What the exercise asks:
The required output is the exact run of lines below that opens at the line with "Definition HashF : format Hash := blobF 32." and closes at the line with "Definition IncrementalMerkleTreeF : format".

══ Excerpted data ══

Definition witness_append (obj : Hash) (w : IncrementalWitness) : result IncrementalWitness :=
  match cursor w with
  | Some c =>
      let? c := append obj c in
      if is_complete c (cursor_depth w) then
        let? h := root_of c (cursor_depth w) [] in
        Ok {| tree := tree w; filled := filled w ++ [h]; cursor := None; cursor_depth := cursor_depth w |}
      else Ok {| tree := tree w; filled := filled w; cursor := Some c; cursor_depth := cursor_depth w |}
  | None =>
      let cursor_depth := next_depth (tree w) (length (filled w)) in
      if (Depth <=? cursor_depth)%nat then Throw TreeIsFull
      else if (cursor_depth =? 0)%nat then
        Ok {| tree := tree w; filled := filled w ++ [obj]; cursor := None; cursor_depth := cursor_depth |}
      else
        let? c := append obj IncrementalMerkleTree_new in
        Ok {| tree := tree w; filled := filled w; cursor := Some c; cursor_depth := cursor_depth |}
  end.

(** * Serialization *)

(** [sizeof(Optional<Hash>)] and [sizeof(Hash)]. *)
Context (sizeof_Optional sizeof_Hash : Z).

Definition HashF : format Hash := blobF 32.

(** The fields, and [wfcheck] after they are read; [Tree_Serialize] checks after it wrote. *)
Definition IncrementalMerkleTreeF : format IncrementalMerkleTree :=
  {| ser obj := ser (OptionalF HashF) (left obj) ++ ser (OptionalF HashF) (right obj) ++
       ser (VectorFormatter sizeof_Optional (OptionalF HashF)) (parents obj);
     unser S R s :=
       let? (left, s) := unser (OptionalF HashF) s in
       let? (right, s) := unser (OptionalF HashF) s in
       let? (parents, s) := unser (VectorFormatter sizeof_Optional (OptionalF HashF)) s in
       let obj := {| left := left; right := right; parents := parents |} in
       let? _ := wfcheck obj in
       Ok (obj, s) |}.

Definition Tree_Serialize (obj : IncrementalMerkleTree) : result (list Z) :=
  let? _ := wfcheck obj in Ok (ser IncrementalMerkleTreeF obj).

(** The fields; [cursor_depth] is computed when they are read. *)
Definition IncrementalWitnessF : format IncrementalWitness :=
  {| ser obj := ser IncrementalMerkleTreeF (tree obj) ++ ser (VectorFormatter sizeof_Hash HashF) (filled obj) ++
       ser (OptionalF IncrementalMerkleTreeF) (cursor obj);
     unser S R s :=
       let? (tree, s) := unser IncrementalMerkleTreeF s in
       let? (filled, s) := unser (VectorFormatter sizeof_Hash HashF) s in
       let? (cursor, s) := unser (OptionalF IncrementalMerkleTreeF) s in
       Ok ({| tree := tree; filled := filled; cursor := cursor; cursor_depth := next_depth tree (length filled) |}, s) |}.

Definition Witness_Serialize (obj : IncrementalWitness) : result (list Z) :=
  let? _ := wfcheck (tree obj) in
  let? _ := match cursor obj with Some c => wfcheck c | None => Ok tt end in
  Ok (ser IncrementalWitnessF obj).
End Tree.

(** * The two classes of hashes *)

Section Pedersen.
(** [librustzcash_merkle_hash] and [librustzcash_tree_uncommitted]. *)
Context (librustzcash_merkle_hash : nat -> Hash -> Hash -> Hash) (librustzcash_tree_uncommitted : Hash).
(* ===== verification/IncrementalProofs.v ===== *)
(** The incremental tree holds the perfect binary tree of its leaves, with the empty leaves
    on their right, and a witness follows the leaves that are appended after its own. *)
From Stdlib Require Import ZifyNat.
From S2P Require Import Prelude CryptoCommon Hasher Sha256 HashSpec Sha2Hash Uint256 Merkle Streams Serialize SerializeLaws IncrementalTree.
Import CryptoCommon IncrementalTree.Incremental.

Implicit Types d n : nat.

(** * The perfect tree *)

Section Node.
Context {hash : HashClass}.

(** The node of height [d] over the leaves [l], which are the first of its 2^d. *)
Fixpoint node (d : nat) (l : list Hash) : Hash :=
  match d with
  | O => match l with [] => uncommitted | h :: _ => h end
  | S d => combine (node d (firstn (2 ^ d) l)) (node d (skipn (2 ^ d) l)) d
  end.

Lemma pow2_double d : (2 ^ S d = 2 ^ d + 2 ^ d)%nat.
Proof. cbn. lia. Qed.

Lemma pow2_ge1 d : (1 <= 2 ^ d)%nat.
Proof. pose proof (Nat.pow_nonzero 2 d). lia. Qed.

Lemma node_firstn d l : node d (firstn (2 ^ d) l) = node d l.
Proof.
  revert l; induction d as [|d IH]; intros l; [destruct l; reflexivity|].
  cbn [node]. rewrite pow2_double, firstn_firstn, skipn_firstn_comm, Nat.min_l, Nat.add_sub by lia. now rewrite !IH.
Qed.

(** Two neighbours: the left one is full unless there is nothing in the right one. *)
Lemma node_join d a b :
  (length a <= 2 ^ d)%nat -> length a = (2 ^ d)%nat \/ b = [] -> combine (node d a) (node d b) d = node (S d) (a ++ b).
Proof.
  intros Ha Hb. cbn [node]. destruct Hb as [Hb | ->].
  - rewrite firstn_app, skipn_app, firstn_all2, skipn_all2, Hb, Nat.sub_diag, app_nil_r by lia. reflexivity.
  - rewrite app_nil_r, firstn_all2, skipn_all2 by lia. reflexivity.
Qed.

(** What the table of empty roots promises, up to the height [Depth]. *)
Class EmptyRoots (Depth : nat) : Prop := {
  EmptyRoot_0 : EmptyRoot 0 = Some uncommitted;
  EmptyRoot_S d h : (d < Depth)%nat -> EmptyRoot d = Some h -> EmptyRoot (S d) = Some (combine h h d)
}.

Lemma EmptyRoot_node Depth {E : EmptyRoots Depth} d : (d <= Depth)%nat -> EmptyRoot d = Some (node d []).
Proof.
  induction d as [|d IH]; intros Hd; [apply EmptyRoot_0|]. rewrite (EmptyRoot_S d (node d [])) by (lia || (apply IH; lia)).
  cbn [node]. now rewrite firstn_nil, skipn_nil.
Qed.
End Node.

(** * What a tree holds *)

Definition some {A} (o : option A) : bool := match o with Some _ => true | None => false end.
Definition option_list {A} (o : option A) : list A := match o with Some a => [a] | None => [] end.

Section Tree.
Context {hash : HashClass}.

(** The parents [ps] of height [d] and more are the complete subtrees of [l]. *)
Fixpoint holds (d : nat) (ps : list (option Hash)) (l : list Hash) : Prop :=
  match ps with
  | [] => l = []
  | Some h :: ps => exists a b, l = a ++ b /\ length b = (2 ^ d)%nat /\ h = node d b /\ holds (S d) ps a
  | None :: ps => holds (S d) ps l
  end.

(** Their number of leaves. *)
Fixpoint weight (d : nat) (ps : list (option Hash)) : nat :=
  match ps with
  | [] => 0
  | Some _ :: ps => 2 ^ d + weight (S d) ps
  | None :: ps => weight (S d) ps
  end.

═══
══ Excerpted data ══

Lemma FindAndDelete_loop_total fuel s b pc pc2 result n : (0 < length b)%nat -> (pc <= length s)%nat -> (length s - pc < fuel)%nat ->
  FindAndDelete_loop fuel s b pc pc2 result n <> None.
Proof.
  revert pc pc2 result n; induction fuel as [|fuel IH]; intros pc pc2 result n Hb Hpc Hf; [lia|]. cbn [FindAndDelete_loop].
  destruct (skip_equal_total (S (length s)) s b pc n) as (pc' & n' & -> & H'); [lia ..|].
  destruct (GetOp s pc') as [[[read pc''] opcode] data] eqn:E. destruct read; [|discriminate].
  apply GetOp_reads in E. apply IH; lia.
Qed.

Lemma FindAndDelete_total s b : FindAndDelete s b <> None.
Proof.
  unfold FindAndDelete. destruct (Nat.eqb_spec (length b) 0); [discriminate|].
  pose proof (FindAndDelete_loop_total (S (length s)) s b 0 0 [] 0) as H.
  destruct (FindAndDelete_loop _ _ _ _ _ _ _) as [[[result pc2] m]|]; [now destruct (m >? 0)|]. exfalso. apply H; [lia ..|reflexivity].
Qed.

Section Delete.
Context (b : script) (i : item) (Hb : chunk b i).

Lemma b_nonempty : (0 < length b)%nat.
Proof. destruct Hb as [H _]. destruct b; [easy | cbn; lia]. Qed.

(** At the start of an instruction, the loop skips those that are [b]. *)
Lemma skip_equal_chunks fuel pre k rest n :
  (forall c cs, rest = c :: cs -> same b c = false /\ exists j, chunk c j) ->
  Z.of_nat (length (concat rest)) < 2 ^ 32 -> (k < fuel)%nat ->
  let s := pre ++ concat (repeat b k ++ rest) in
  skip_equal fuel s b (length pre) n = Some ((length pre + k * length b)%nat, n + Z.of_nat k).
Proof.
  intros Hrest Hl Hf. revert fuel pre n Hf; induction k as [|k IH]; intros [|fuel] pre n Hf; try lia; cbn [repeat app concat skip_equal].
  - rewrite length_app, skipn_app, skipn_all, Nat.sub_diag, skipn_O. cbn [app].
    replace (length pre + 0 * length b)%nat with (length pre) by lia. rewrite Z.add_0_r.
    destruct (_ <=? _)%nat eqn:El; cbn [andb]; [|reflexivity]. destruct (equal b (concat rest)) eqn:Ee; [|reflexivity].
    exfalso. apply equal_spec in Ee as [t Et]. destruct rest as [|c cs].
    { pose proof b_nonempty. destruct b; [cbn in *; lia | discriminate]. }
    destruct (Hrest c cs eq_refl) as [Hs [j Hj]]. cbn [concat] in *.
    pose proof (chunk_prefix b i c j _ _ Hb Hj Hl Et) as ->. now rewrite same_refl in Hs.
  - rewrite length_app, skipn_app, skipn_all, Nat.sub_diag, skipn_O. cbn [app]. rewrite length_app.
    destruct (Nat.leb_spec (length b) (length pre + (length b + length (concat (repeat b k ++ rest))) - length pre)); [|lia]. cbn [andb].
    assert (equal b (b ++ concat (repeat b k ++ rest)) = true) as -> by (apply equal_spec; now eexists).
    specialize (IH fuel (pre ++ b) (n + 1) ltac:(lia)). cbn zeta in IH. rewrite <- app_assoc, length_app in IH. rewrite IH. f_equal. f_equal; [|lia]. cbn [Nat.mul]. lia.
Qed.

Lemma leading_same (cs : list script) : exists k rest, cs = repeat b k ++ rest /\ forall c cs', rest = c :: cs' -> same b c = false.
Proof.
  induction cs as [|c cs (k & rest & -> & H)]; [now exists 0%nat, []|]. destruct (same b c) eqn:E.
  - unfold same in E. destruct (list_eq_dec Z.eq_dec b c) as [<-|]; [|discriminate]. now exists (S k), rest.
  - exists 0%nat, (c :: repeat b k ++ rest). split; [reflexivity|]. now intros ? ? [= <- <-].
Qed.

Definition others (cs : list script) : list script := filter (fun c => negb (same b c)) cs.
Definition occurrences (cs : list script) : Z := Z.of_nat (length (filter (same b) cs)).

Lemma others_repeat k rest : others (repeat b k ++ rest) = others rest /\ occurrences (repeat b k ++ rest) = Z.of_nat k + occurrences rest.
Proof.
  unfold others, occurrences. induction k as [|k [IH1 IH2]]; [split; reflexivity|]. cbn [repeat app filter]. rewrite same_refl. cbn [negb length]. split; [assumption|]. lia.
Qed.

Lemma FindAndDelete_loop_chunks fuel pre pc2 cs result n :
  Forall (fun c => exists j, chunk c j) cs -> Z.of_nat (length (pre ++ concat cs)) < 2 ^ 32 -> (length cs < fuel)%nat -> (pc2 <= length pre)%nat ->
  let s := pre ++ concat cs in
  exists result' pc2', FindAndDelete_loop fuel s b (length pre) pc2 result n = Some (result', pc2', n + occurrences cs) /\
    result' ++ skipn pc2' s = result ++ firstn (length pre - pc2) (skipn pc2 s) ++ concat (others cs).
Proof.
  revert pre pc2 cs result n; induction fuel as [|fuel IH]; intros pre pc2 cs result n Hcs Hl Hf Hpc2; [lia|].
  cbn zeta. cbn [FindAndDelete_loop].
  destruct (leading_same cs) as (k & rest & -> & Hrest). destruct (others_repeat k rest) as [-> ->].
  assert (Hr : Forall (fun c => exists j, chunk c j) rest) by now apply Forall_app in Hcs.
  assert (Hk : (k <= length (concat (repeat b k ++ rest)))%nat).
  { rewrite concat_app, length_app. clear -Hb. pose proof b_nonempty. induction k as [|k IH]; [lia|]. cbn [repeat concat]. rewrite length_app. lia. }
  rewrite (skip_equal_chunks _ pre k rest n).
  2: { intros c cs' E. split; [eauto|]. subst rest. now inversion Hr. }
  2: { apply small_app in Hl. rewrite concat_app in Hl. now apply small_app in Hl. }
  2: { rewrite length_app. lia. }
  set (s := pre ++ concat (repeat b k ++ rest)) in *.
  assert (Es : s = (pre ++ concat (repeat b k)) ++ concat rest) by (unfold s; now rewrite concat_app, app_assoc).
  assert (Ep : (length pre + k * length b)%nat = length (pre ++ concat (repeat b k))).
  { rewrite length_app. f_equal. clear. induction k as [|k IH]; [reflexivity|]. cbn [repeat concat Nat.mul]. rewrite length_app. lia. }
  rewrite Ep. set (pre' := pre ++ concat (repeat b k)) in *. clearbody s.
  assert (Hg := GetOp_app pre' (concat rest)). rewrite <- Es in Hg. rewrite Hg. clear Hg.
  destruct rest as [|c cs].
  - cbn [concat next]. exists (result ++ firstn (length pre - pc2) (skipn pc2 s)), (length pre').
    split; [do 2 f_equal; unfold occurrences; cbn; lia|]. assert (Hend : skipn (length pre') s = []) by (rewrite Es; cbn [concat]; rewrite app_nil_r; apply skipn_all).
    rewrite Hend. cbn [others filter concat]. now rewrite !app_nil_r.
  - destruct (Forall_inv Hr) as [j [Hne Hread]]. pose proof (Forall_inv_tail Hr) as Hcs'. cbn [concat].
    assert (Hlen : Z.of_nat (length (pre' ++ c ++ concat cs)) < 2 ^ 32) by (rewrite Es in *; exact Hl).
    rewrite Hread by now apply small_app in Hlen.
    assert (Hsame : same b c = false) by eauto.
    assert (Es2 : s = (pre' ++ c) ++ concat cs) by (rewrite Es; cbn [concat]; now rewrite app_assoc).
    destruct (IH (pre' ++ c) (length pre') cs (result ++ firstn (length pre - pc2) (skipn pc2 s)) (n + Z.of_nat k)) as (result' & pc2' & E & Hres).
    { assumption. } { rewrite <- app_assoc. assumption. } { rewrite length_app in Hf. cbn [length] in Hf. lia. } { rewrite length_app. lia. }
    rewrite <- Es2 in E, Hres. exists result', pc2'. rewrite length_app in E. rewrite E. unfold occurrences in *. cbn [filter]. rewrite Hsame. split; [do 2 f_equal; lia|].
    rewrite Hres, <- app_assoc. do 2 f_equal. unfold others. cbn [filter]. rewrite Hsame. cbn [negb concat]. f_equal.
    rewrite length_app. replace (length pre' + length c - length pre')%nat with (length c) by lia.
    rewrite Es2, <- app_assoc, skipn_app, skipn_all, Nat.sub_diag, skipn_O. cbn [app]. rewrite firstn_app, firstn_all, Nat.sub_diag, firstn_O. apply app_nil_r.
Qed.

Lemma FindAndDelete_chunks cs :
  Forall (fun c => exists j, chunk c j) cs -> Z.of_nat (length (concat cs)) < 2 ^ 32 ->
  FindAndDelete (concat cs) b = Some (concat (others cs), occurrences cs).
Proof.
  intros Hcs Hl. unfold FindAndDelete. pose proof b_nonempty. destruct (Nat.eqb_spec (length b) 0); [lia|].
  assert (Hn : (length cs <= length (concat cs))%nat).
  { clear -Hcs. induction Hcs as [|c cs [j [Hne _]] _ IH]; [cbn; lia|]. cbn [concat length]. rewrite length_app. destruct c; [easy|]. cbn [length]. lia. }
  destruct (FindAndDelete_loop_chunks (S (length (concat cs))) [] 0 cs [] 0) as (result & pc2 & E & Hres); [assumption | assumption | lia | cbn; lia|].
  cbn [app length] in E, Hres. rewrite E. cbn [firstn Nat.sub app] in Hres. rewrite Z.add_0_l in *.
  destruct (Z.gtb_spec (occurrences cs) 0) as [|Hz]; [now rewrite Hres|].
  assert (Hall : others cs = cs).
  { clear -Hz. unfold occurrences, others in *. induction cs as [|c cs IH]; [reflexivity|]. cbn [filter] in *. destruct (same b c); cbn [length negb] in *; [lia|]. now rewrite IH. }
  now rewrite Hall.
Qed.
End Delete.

═══
══ Excerpted data ══

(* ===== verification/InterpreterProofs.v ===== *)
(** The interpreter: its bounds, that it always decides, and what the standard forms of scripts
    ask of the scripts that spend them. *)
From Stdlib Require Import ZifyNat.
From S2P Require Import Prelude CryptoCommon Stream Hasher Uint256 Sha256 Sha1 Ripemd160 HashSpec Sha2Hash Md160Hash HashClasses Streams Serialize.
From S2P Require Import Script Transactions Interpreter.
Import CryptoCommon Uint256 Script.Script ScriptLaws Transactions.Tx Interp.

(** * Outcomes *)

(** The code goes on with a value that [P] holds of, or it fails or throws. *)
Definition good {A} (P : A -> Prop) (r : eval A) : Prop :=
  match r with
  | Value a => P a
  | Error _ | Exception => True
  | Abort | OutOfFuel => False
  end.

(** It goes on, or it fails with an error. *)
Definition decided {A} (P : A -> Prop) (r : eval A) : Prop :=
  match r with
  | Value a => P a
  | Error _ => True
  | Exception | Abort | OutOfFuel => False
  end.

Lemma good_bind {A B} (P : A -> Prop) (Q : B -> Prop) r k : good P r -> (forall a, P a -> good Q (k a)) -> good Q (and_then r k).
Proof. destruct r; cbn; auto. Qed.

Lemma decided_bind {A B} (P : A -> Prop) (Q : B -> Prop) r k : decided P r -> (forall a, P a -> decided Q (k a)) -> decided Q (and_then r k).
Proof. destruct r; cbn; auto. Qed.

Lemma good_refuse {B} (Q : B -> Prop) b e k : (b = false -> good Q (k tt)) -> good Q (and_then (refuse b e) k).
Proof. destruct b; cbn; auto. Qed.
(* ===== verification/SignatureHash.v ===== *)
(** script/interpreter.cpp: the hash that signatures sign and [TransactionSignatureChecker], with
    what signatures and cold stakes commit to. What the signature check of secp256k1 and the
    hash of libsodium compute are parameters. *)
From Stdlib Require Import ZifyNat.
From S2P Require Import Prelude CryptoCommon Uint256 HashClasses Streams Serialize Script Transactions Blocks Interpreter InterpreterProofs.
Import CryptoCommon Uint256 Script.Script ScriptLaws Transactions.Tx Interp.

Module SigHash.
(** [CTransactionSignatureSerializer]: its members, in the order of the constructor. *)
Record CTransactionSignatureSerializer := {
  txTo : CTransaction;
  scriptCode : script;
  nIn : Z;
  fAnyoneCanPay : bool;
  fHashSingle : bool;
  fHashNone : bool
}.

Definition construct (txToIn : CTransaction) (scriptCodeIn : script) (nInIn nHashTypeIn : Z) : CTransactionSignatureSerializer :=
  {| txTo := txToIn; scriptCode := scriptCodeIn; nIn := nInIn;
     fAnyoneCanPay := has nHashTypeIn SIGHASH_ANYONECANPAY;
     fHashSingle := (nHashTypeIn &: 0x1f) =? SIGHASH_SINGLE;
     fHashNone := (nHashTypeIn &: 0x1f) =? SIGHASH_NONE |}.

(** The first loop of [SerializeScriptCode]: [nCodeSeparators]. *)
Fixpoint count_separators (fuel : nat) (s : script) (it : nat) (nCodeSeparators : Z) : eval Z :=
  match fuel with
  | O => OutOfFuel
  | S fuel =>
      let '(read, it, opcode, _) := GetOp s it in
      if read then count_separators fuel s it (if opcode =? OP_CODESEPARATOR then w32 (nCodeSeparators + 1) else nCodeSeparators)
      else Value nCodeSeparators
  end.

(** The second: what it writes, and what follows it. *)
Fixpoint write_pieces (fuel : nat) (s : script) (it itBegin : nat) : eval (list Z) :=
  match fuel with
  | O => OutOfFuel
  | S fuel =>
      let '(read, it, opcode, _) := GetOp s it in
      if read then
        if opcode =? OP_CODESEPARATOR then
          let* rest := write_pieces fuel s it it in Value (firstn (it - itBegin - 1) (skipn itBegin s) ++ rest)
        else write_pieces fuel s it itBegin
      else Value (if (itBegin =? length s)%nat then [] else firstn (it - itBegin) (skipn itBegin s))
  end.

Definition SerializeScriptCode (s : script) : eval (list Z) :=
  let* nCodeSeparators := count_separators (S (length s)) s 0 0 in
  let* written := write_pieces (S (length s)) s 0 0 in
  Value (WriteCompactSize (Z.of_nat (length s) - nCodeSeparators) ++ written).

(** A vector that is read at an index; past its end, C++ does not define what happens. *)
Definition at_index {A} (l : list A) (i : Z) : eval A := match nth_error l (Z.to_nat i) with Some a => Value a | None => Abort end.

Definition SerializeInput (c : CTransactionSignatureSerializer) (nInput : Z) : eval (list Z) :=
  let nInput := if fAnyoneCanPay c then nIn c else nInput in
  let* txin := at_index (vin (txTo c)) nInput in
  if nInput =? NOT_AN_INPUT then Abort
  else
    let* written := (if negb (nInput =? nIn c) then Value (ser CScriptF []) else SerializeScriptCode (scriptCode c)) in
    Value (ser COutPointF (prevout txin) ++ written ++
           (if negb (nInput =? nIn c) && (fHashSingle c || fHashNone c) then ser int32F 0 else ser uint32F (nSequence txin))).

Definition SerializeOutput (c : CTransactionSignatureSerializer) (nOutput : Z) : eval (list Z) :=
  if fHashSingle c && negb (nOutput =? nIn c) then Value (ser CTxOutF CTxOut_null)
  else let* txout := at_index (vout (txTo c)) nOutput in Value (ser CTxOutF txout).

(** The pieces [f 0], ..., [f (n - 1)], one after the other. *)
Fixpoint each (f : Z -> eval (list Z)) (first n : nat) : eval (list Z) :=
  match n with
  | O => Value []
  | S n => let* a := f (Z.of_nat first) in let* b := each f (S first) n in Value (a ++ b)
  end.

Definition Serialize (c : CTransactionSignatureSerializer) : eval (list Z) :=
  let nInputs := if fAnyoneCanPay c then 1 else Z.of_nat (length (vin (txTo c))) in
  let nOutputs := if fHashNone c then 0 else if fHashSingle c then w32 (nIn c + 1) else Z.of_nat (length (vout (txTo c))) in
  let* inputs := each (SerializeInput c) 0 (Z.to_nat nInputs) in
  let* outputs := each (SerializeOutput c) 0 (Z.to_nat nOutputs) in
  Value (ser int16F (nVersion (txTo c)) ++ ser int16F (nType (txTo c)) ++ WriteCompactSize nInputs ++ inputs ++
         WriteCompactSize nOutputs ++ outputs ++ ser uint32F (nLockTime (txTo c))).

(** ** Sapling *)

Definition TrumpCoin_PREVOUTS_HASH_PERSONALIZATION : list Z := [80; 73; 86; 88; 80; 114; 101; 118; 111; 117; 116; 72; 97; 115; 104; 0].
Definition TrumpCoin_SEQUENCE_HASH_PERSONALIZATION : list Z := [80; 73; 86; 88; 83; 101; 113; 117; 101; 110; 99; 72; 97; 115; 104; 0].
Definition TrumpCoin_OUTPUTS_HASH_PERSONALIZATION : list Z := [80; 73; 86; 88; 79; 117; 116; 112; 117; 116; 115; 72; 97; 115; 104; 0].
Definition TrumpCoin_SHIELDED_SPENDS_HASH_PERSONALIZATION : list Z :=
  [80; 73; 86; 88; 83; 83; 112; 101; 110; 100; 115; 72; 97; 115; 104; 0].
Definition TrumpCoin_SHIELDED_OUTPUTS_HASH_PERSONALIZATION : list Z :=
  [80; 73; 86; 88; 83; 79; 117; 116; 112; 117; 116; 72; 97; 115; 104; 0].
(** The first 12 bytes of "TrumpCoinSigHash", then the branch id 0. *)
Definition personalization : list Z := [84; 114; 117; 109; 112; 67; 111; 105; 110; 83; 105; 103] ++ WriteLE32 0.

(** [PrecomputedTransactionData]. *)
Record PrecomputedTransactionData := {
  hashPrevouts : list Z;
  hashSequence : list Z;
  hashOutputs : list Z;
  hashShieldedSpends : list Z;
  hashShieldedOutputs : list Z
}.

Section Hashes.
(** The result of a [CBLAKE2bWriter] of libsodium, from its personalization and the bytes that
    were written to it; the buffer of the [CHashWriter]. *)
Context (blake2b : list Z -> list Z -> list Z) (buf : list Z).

═══

Solution to the exercise:
Definition HashF : format Hash := blobF 32.

(** The fields, and [wfcheck] after they are read; [Tree_Serialize] checks after it wrote. *)
Definition IncrementalMerkleTreeF : format IncrementalMerkleTree :=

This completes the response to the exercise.